— Records shown —

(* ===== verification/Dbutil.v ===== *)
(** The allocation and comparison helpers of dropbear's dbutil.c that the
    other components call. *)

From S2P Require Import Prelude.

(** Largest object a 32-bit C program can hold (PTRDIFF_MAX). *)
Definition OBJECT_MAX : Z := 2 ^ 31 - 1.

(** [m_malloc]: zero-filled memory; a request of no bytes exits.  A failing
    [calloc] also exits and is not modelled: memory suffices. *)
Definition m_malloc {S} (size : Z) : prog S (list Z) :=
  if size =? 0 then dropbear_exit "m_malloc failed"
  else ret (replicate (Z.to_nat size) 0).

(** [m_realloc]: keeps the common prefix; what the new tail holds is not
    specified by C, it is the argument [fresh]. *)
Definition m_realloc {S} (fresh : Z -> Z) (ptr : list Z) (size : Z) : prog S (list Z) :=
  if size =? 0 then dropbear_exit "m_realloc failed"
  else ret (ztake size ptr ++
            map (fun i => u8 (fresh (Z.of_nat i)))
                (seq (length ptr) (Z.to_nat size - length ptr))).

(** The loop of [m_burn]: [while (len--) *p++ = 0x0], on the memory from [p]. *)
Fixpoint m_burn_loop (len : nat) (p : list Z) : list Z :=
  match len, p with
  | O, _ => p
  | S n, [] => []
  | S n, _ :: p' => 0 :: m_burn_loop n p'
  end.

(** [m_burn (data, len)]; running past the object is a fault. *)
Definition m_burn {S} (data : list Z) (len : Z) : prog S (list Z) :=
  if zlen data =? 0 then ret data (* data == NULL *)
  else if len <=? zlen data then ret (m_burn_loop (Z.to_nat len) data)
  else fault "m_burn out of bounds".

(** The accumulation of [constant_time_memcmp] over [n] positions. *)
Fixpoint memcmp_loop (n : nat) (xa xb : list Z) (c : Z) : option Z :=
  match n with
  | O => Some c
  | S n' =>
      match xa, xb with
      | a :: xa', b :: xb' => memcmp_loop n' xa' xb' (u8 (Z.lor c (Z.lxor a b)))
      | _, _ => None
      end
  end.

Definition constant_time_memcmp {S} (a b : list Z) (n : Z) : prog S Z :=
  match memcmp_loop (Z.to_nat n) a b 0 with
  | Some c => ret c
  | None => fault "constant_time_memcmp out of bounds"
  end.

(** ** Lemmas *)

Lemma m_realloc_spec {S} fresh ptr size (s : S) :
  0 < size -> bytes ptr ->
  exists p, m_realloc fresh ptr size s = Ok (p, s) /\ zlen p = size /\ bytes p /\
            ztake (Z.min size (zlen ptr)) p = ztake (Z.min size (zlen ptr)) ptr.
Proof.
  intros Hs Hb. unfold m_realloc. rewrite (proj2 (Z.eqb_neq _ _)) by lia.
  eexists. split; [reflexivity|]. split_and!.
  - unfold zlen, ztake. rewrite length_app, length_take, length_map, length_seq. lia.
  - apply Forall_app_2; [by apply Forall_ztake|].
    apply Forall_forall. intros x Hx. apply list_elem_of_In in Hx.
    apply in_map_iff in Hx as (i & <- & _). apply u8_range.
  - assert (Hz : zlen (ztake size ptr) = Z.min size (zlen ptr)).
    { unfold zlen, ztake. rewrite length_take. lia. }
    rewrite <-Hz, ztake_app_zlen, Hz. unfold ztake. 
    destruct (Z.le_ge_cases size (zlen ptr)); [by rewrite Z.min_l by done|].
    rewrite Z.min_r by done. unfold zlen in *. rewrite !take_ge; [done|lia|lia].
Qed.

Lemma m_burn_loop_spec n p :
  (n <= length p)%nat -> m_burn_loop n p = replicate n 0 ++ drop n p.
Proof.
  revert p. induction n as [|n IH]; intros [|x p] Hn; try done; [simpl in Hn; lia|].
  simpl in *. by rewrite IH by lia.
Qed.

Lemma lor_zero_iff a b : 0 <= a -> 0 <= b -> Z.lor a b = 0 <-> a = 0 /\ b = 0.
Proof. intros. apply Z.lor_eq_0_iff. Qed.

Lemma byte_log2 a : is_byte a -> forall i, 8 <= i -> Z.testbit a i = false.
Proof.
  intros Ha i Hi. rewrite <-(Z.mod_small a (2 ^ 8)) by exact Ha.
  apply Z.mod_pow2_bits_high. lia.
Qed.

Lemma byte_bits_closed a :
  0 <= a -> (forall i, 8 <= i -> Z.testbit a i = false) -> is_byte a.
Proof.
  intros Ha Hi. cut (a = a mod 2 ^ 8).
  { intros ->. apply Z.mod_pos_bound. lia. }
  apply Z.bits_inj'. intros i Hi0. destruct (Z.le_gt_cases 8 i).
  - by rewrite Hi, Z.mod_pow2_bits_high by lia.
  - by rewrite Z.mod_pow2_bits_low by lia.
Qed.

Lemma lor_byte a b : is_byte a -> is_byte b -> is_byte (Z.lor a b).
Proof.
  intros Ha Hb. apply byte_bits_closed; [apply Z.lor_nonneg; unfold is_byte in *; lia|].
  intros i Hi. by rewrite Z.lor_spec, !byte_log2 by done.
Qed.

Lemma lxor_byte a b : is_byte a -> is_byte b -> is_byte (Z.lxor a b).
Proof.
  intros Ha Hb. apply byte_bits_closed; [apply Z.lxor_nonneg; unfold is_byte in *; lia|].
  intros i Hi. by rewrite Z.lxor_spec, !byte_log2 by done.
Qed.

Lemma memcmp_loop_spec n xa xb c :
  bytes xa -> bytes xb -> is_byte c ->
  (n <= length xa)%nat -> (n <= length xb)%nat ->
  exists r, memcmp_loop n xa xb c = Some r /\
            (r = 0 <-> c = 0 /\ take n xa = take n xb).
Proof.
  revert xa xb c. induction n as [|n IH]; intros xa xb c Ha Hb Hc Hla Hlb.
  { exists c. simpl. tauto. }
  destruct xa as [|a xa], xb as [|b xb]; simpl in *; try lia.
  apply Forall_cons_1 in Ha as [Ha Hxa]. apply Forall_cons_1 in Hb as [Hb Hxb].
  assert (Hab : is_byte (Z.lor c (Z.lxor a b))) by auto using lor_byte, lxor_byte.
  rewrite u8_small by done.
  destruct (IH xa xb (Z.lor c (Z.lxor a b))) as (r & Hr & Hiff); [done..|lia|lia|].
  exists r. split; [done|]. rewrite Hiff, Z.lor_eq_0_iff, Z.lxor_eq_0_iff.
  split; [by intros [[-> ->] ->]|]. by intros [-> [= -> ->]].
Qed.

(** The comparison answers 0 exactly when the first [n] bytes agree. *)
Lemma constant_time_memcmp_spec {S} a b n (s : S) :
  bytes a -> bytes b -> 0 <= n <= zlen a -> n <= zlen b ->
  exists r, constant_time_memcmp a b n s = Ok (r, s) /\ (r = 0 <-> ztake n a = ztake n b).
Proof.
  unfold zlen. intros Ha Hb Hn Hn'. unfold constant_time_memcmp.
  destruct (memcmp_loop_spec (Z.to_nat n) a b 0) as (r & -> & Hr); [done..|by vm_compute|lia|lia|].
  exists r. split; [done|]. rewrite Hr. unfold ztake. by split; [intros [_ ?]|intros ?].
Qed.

— Activity —
Among the lines above, find each one containing the string "induction" and copy it.

— Expected output —
  revert p. induction n as [|n IH]; intros [|x p] Hn; try done; [simpl in Hn; lia|].
  revert xa xb c. induction n as [|n IH]; intros xa xb c Ha Hb Hc Hla Hlb.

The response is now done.